USA Herald

South Korea Investigating Cryptocurrency Insider Trading

The financial regulator in South Korea is investigating its staff involved in cryptocurrency insider trading.

Last week, the South Korean government announced that it is preparing a legislation to ban all cryptocurrency exchanges in the country. Justice Minister Park Sang-ki explained that the government’s move was due to “great concerns regarding virtual currencies.”

In addition, South Korea’s Office for Government Policy Coordination said the shutdown of cryptocurrency exchanges was one of the proposals of the Justice Ministry to “curb speculation.”

The announcement from South Korean regulators contributed in the massive sell-off of cryptocurrencies including bitcoin, ethereum, and ripple this week.

According to Korea Herald, an employee of the country’s Financial Supervisory Service (FSS) sold his cryptocurrency holdings before the announcement. The employee is working at the Policy Coordination Office, which was responsible for preparing measures for the cryptocurrency market. He invested 13 million won in cryptocurrencies on July 3 and sold it for around 20 million won on December 11.

During a National Assembly meeting on Thursday, a lawmaker stated, “There is intelligence that FSS staff sold all of the virtual currency that they invested in just prior to the announcement of the government’s measures.”

FSS Chief Choi Heung Sik and Hong Nam-Ki, the director of the Office of Coordination, confirmed the report.

Mr. Hong said, “We have confirmed that some public officials have done such an act.” On the other hand, Mr. Choi said they are investigating the case.

The Korean Public Service Ethics Act prohibits public officials from stock trading to avoid misuse of internal information. However, the law does not cover cryptocurrency, which is currently not considered as a financial asset or a legal currency.

The FSS does not have a regulation or code of conduct related to cryptocurrency trading. However, the misuse of internal information could still result to punishment, according to a senior official at the agency.

South Korea’s central bank says cryptocurrency is not a legal currency

On Thursday, the FSS chief said they considering shutting down all cryptocurrency exchanges or only those violating the law.

Separately,  South Korea’s central bank governor said it’s too early to assess the impact of cryptocurrency trading on the country’s economy.

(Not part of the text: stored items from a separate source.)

(** Once every thread is done, the table holds exactly the calls made. *)
Lemma flows_after_run iface nw calls sched :
  let s := sys_run sched (newIfaceState iface nw, start calls) in
  let n := if nw <? 1 then 1 else nw in
  Forall call_ok (mjoin calls) → Forall finished s.2 →
  iface_ok s.1 ∧ is_iface s.1 = iface ∧
  ∀ g, 0 ≤ g →
    u64 (flow_sum fc_packets s.1 g) = u64 (Zsum (call_packets n g <$> mjoin calls)) ∧
    u64 (flow_sum fc_bytes s.1 g) = u64 (Zsum (call_bytes n g <$> mjoin calls)) ∧
    (is_Some (flow_lookup g s.1) ↔ g ∈ c_group <$> mjoin calls).
Proof.
  intros s n Hcs Hfin.
  assert (H0 : sys_ok (newIfaceState iface nw, start calls)).
  { split; [apply new_iface_ok|]. apply list.Forall_forall. intros t Ht. simpl in Ht.
    apply list_elem_of_fmap in Ht as (cs & -> & Hin). split; [|done]. simpl.
    rewrite list.Forall_forall in Hcs. apply list.Forall_forall. intros c Hc. apply Hcs.
    apply list_elem_of_join. eauto. }
  destruct (sys_run_same sched _ H0) as [[Hok _] (Hnw & Hif & Hg)]. fold s in Hok, Hnw, Hif, Hg.
  split_and!; [done|done|]. intros g Hg0. destruct (Hg g Hg0) as (HP & HB & HG). cbv zeta in *.
  destruct (finished_due s.2 n g Hfin) as (D1 & D2 & D3).
  change (is_numWorkers (newIfaceState iface nw, start calls).1) with n in *. simpl in HP, HB, HG.
  rewrite D1, Z.add_0_r in HP. rewrite D2, Z.add_0_r in HB. rewrite D3 in HG.
  rewrite (owed_start call_packets due_packets) in HP by done.
  rewrite (owed_start call_bytes due_bytes) in HB by done.
  assert (Hn : flow_lookup g (newIfaceState iface nw) = None).
  { apply eq_None_not_Some. intros [p Hp]. apply flow_lookup_Some in Hp; [|done]. simpl in Hp. by rewrite lookup_nil in Hp. }
  unfold flow_sum in HP at 2, HB at 2. rewrite Hn in HP, HB, HG. rewrite due_groups_start in HG.
  split_and!; [done..|]. split.
  - intros Hs. destruct (proj1 HG (or_introl Hs)) as [Hx|Hx]; [by destruct Hx|done].
  - intros Hs. destruct (proj2 HG (or_intror Hs)) as [Hx|Hx]; [done|]. by apply elem_of_nil in Hx.
Qed.
(* ===== verification/RecorderProps.v ===== *)
(** * Properties of the metrics recorder

    The caches of the hot path are transparent (every event produces the
    samples of a recorder without them, under declared instruments and
    without a panic), and the concurrent flow counters export exactly what
    was recorded. *)

From S2P Require Import Prelude Common Recorder FlowCounters.

(** ** The samples of an event, with no cache *)

Definition hot_labels (iface : string) (w : Z) : list (string * string) :=
  [("worker", Itoa w); ("network_interface_name", iface)].

Definition otel_worker (iface : string) (w : Z) : list (string * string) :=
  [("worker", Itoa w); ("network.interface.name", iface)].

Definition series (name : string) (labels : list (string * string)) (v : Z) : Sample :=
  mkSample (mkHandle name labels) v.

Definition event_samples (ev : Event) : list Sample :=
  match ev with
  | EvPacketReceived iface w size =>
      let l := hot_labels iface w in
      [series "bsp_packets_received_total" l 1; series "bsp_bytes_received_total" l size;
       series "bsp_packet_size_bytes" l size]
  | EvPacketDropped iface w reason =>
      [series "bsp_packets_dropped_total" (hot_labels iface w ++ [("reason", reason)]) 1]
  | EvPacketForwarded iface w _ size =>
      let l := hot_labels iface w in
      [series "bsp_packets_forwarded_total" l 1; series "bsp_bytes_forwarded_total" l size]
  | EvControlFrameForwarded label => [series "bsp_control_frames_forwarded_total" [("ctrl_group", label)] 1]
  | EvEgressError iface w => [series "bsp_egress_errors_total" (hot_labels iface w) 1]
  | EvIngressError iface w => [series "bsp_ingress_errors_total" (hot_labels iface w) 1]
  | EvFrameFragmented w k =>
      [series "bsp_frames_fragmented_total" (otel_worker "" w) 1;
       series "bsp_fragments_emitted_total" (otel_worker "" w) k]
  | EvCoalesceFlushed iface w n reason =>
      let l := otel_worker iface w in
      series "bsp_coalesce_flush_total" (l ++ [("reason", reason)]) 1 ::
      (if 0 <? n then
         [series "bsp_coalesce_bundles_total" l 1; series "bsp_coalesce_members_total" l n;
          series "bsp_coalesce_members_per_bundle" l n]
       else [])
  | EvIngressDeduped iface w t =>
      [series "bsp_ingress_deduped_total" (otel_worker iface w ++ [("frame_type", t)]) 1]
  | EvIngressMetered class privileged size =>
      let l := [("class", class_String class); ("tier", tier_String privileged)] in
      [series "bsp_ingress_class_bytes_total" l size; series "bsp_ingress_class_packets_total" l 1]
  | EvPrivilegedFrameRejected t => [series "bsp_privileged_frame_rejected_total" [("frame_type", t)] 1]
  | EvBlockPoWRejected => [series "bsp_block_pow_rejected_total" [] 1]
  | EvSubtreeRootCheck result => [series "bsp_subtree_root_checks_total" [("result", result)] 1]
  | EvBEEFSubmission result => [series "bsp_beef_submissions_total" [("result", result)] 1]
  | EvBEEFTopics named deliverable =>
      series "bsp_beef_topics_total" [("topic_role", "deliverable")] deliverable ::
      (if 0 <? named - deliverable
       then [series "bsp_beef_topics_total" [("topic_role", "label")] (named - deliverable)] else [])
  | EvTeeFailed kind n => if n <=? 0 then [] else [series "bsp_tee_failed_total" [("kind", kind)] n]
  | EvTCPBytesReceived n => [series "bsp_tcp_bytes_received_total" [] n]
  | EvTCPConnectionAccepted => [series "bsp_tcp_connections_total" [] 1]
  end.
(* ===== verification/SocketProps.v ===== *)
(** * No socket is leaked

    Whatever system calls fail, every opening path of the program ends with
    exactly the descriptors it returns, or with none it opened; closing what
    was opened restores the table.  The exception is the listener of a TCP or
    push lane whose egress sockets cannot be opened. *)

From S2P Require Import Prelude Common Toy Chains BatchWriter RetryTee Coal Egress RateLimit Machine Forwarder Beef Coalesce Dispatch Lane Worker Stream TcpIngress Sockets.

Section Rules.
Context (fate : nat → option GoErr).

(** [opens m Q]: [m] adds to the open descriptors a map [new] with [Q x new],
    disjoint from what was open, or fails and leaves them as they were. *)
Definition opens {A} (m : O A) (Q : A → gmap nat Sock → Prop) : Prop :=
  ∀ s, os_ok s →
  match m s with
  | (inl x, s') => os_ok s' ∧ ∃ new, Q x new ∧ new ##ₘ os_open s ∧ os_open s' = new ∪ os_open s
  | (inr _, s') => os_ok s' ∧ os_open s' = os_open s
  end.

(** [closes c fds]: [c] closes the descriptors [fds] and cannot fail. *)
Definition closes (c : O ()) (fds : list nat) : Prop :=
  ∀ s, c s = (inl (), s <| os_open ::= λ m, foldr delete m fds |>).

(** [shapes clean fd m P Q]: [m] works on the descriptor [fd] alone, taking a
    socket with [P] to one with [Q]; when it fails the socket is still open,
    or closed when [clean]. *)
Definition shapes {A} (clean : bool) (fd : nat) (m : O A) (P : Sock → Prop) (Q : A → Sock → Prop) : Prop :=
  ∀ s sk base, os_ok s → os_open s = <[fd := sk]> base → base !! fd = None → P sk →
  match m s with
  | (inl x, s') => os_ok s' ∧ ∃ sk', Q x sk' ∧ os_open s' = <[fd := sk']> base
  | (inr _, s') => os_ok s' ∧ if clean then os_open s' = base else ∃ sk', os_open s' = <[fd := sk']> base
  end.

Lemma os_ok_open s m n :
  os_ok s → (os_next s ≤ n)%nat → (∀ fd sk, m !! fd = Some sk → is_Some (os_open s !! fd) ∨ fd = os_next s ∧ (os_next s < n)%nat) →
  os_ok (mkOS (os_calls s) n m).
Proof.
  intros Hok Hn Hm fd sk E. simpl in *. destruct (Hm fd sk E) as [[sk' E']|[-> ?]]; [|done].
  pose proof (Hok fd sk' E'). simpl in *. lia.
Qed.

Lemma os_ok_shrink s s' :
  os_ok s → os_next s' = os_next s → (∀ fd, is_Some (os_open s' !! fd) → is_Some (os_open s !! fd)) → os_ok s'.
Proof.
  intros Hok Hn Hm fd sk E. destruct (Hm fd) as [sk' E']; [by rewrite E|].
  pose proof (Hok fd sk' E'). by rewrite Hn.
Qed.

Lemma closes_ret : closes (mret ()) [].
Proof. intros s. by destruct s. Qed.

Lemma closes_close fd : closes (close fd) [fd].
Proof. intros s. done. Qed.

Lemma closes_seq c1 c2 f1 f2 : closes c1 f1 → closes c2 f2 → closes (c1;; c2) (f2 ++ f1).
Proof.
  intros H1 H2 s. unfold mbind, O_bind. rewrite H1, H2. f_equal.
  unfold set_field. simpl. by rewrite foldr_app.
Qed.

Bank of Korea Governor Lee Ju-yeol, said, “Currently, we believe the impact from sudden changes in cryptocurrency levels will be limited on the financial system.”

In addition, Mr. Lee said, “Cryptocurrency is not a legal currency and is not being used as such as of now. However, we have started looking at virtual currency from a long-term standpoint…This sort of research has begun at the Bank of International Settlements and we are part of that research.”